The non profit Ability Housing is renovating affordable housing units at the Wayne Densch Center in Eatonville. Image:  Ability Housing
Rendering of the Wayne Densch Center apartment complex/Photo: Ability Housing

The Orlando metro area has one of the most severe shortages of affordable rentals for low income households in the nation according to a new report from the National Low Income Housing Coalition.

The Gap Report finds just 17 available rentals for every 100 extremely low income households in the Orlando – Kissimmee- Sanford area.

Put another way there’s a shortage of nearly 59,000 affordable rentals.

The coalition’s vice president for research, Andrew Aurand, said a low income household will spend the bulk of their income on rent.

“They spend likely around seventy per cent or even eighty per cent of their income just for housing. And it has significant impact on their ability to pay for other necessities like adequate food, or to cover any medical expenses they have,” he said.
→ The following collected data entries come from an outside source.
(* ===== verification/PartOps.v ===== *)
(** Files that stage the parts of multipart uploads, in an environment that
    does not fail: how they are written, removed and read, and that nothing
    else changes. *)

From S2P Require Import Prelude Errors GoMonad GoStd GoNet Types Names Hash Json JsonProofs Database World Bucket Store BlobWriter StoreInv Triple StoreSafe StoreOps ObjectOps WriterOps.
From S2P Require Import AwsChunked S3Types S3 S3Multipart.
From stdpp Require Import options.

(** Everything is as it was, except perhaps the part file [p]. *)
Definition kept_but (p : path) (w w' : world) : Prop :=
  same_tables w w' ∧ (∀ q, tree w !! q = Some NDir → tree w' !! q = Some NDir) ∧
  (∀ m l j d, part_path m l ≠ p → part_at w (part_path m l) j d → part_at w' (part_path m l) j d).

Lemma kept_but_refl p w : kept_but p w w.
Proof. done. Qed.
Lemma kept_but_trans p w1 w2 w3 : kept_but p w1 w2 → kept_but p w2 w3 → kept_but p w1 w3.
Proof.
  intros (H1 & H2 & H3) (H4 & H5 & H6). split; [by eapply same_tables_trans|]. split; auto.
Qed.
Lemma kept_kept_but p w w' : kept w w' → kept_but p w w'.
Proof. intros (? & _ & ? & ?). split_and!; auto. Qed.

Lemma part_path_inj n m k l : part_path n k = part_path m l → n = m ∧ k = l.
Proof.
  intros H. assert (n = m) as -> by (unfold part_path, temp_path in H; by simplify_eq).
  split; [done|]. by apply (inj (temp_path [m; "tmp"] "part-")) in H.
Qed.

Lemma part_at_inj w p q i c d : world_ok w → part_at w p i c → part_at w q i d → p = q.
Proof. intros Hok [Hp _] [Hq _]. by eapply (ok_file_inj _ (wok_disk _ Hok)). Qed.

(** ** Writing *)

(** Bytes are appended to a part file. *)
Lemma world_ok_part_write w n k i c q :
  world_ok w → part_at w (part_path n k) i c → world_ok (set_files (alter (λ c, c ++ q) i) w).
Proof.
  intros Hok [Hp Hi]. pose proof Hok as [Hd Hpr].
  assert (∀ r, tree w !! r = Some (NFile i) → r = part_path n k) as Honly.
  { intros r Hr. exact (ok_file_inj _ Hd _ _ _ Hr Hp). }
  assert (∀ j, is_Some (files w !! j) → is_Some (alter (λ c, c ++ q) i (files w) !! j)) as Hsome.
  { intros j [d Hj]. destruct (decide (j = i)) as [->|]; [rewrite lookup_alter_eq|rewrite lookup_alter_ne by done];
      rewrite Hj; by eexists. }
  split; [destruct Hd|destruct Hpr]; split; cbn; try done.
  - intros r j Hr. destruct (ok_file _ _ Hr). auto.
  - intros m hh s j d Hr Hj. rewrite lookup_alter_ne in Hj; [by eapply ok_hash|].
    intros <-. by pose proof (Honly _ Hr).
  - intros m d sha Hm Hsha. destruct (ok_stored m d sha Hm Hsha) as [e He].
    unfold blob_content in *; cbn. destruct (tree w !! blob_path m sha) as [[|j|]|]; try done.
    apply Hsome. by eexists.
  - intros r bw Hr. destruct (ok_writers _ _ Hr) as (? & ? & ? & ? & ? & ? & ? & ? & ? & Hno).
    repeat split; cbn; try done. rewrite lookup_alter_ne; [done|]. intros E. apply (Hno n k). by rewrite <- E.
Qed.

Lemma part_write w n k i c q :
  world_ok w → part_at w (part_path n k) i c → let w' := set_files (alter (λ c, c ++ q) i) w in
  world_ok w' ∧ kept_but (part_path n k) w w' ∧ part_at w' (part_path n k) i (c ++ q).
Proof.
  intros Hok Hp w'. split; [by eapply world_ok_part_write|]. pose proof Hp as [Ht Hi]. split; [split; [done|split; [done|]]|].
  - intros m l j d Hne [Hj Hd]. split; [done|]. cbn. rewrite lookup_alter_ne; [done|]. intros <-. apply Hne.
    by eapply (ok_file_inj _ (wok_disk _ Hok)).
  - split; [done|]. cbn. by rewrite lookup_alter_eq, Hi.
Qed.

(** [io.Copy] into a part file and its hash. *)
Lemma copy_hashing_calm n k i end_ ps : ∀ w c z h,
  world_ok w → faults w = [] → part_at w (part_path n k) i c →
  ∃ size w', copy_hashing i ps end_ z h w = (Ret (size, h ++ concat ps, end_), w') ∧
    world_ok w' ∧ faults w' = [] ∧ kept_but (part_path n k) w w' ∧ part_at w' (part_path n k) i (c ++ concat ps) ∧
    (int64 z = z → size = int64 (z + Z.of_nat (length (concat ps)))).
Proof.
  induction ps as [|q ps IH]; intros w c z h Hok Hf Hp; cbn [copy_hashing concat].
  { exists z, w. rewrite !app_nil_r, Z.add_0_r. split_and!; try done. }
  destruct q as [|a q]; [by apply IH|]. set (d := a :: q).
  destruct (part_write w n k i c d Hok Hp) as (Hok' & Hk' & Hp').
  destruct (IH _ (c ++ d) (int64 (z + Z.of_nat (length d))) (h ++ d) Hok' Hf Hp') as (size & w' & E & ? & ? & Hk & Hpw & Hsize).
  exists size, w'. rewrite <- app_assoc in E. rewrite <- app_assoc in Hpw. split_and!; [|done|done|by eapply kept_but_trans|done|].
  - unfold bind, file_Write. rewrite Hf. fold d. rewrite Nat.eqb_refl. exact E.
  - intros _. rewrite Hsize by apply int64_idem. rewrite int64_add_l, length_app. f_equal. lia.
Qed.

(** ** Removing *)

Lemma valid_part w n k nd :
  world_ok w → validBucketName n = true → tree w !! part_path n k = Some nd → ∃ i, nd = NFile i.
Proof.
  intros Hok Hn Hp. pose proof (ok_layout _ (wok_disk _ Hok) _ _ _ Hn Hp) as Hl. inversion Hl; subst; eauto.
Qed.

Lemma part_remove w n k :
  world_ok w → validBucketName n = true → faults w = [] →
  ∃ w', ignore (os_Remove (part_path n k)) w = (Ret tt, w') ∧ world_ok w' ∧ faults w' = [] ∧
    kept_but (part_path n k) w w' ∧ tree w' !! part_path n k = None.
Proof.
  intros Hok Hn Hf. unfold ignore, try, bind, os_Remove, syscall, external. rewrite Hf.
  destruct (tree w !! part_path n k) as [nd|] eqn:E; [|by exists w].
  destruct (valid_part _ _ _ _ Hok Hn E) as [i ->].
  eexists. split; [reflexivity|]. split_and!; [|done| |cbn; apply lookup_delete_eq].
  - apply (world_ok_remove _ i); [done|done|done|]. intros q bw Hbw Etmp.
    destruct (ok_writers _ (wok_proc _ Hok) _ _ Hbw) as (_ & _ & _ & _ & _ & _ & (b & _ & Htmp & _) & _).
    rewrite Htmp in Etmp. by destruct (part_not_upload n k (b_name b) (w_ino bw)).
  - split_and!.
    + intros m. unfold tables, bucket_db; cbn. destruct (validBucketName m); [|done].
      by rewrite lookup_delete_ne.
    + intros q Hq. cbn. rewrite lookup_delete_ne; [done|]. intros <-. congruence.
    + intros m l j d Hne [Hj Hd]. split; [|done]. cbn. by rewrite lookup_delete_ne.
Qed.

(** Every part of an upload is removed. *)
Lemma remove_files_calm ps : ∀ w,
  world_ok w → faults w = [] → Forall (λ p, ∃ n k, p = part_path n k ∧ validBucketName n = true) ps →
  ∃ w', remove_files ps w = (Ret tt, w') ∧ world_ok w' ∧ faults w' = [] ∧ same_tables w w' ∧
    (∀ p, p ∈ ps → tree w' !! p = None) ∧ (∀ p, tree w !! p = None → tree w' !! p = None).
Proof.
  induction ps as [|p ps IH]; intros w Hok Hf Hps.
  { exists w. split_and!; try done. by intros p ?%elem_of_nil. }
  apply Forall_cons in Hps as [(n & k & -> & Hn) Hps].
  destruct (part_remove w n k Hok Hn Hf) as (w1 & E1 & Hok1 & Hf1 & Hk1 & Hp1).
  destruct (IH w1 Hok1 Hf1 Hps) as (w2 & E2 & Hok2 & Hf2 & Hs2 & Hall & Hold).
  exists w2. split_and!; [|done|done|eapply same_tables_trans; [apply Hk1|done]| |].
  - cbn [remove_files foldr]. unfold bind. rewrite E1. exact E2.
  - intros p [->|Hp]%elem_of_cons; [by apply Hold|by apply Hall].
  - intros p Hp. apply Hold.
    revert E1. unfold ignore, try, bind, os_Remove, syscall, external. rewrite Hf.
    destruct (tree w !! part_path n k) as [[]|] eqn:E; cbn; intros [= <-]; cbn; try done;
      (rewrite lookup_delete_ne; [done|intros <-; congruence]).
Qed.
An extremely low income household is a family of four making $25,000 or less annually, or 30% of the area's average median income, which ever is higher.

Aurand said the solution begins at the federal level, and he said local governments could look at whether zoning laws affect the availability of affordable rental housing.

“We have the resources to address the problem, and investing more money into federal programs that provide affordable housing that serve the lowest income renters," said Aurand.

"We choose, however, not to fund them adequately. We don’t have the political will, nationally, to do it.”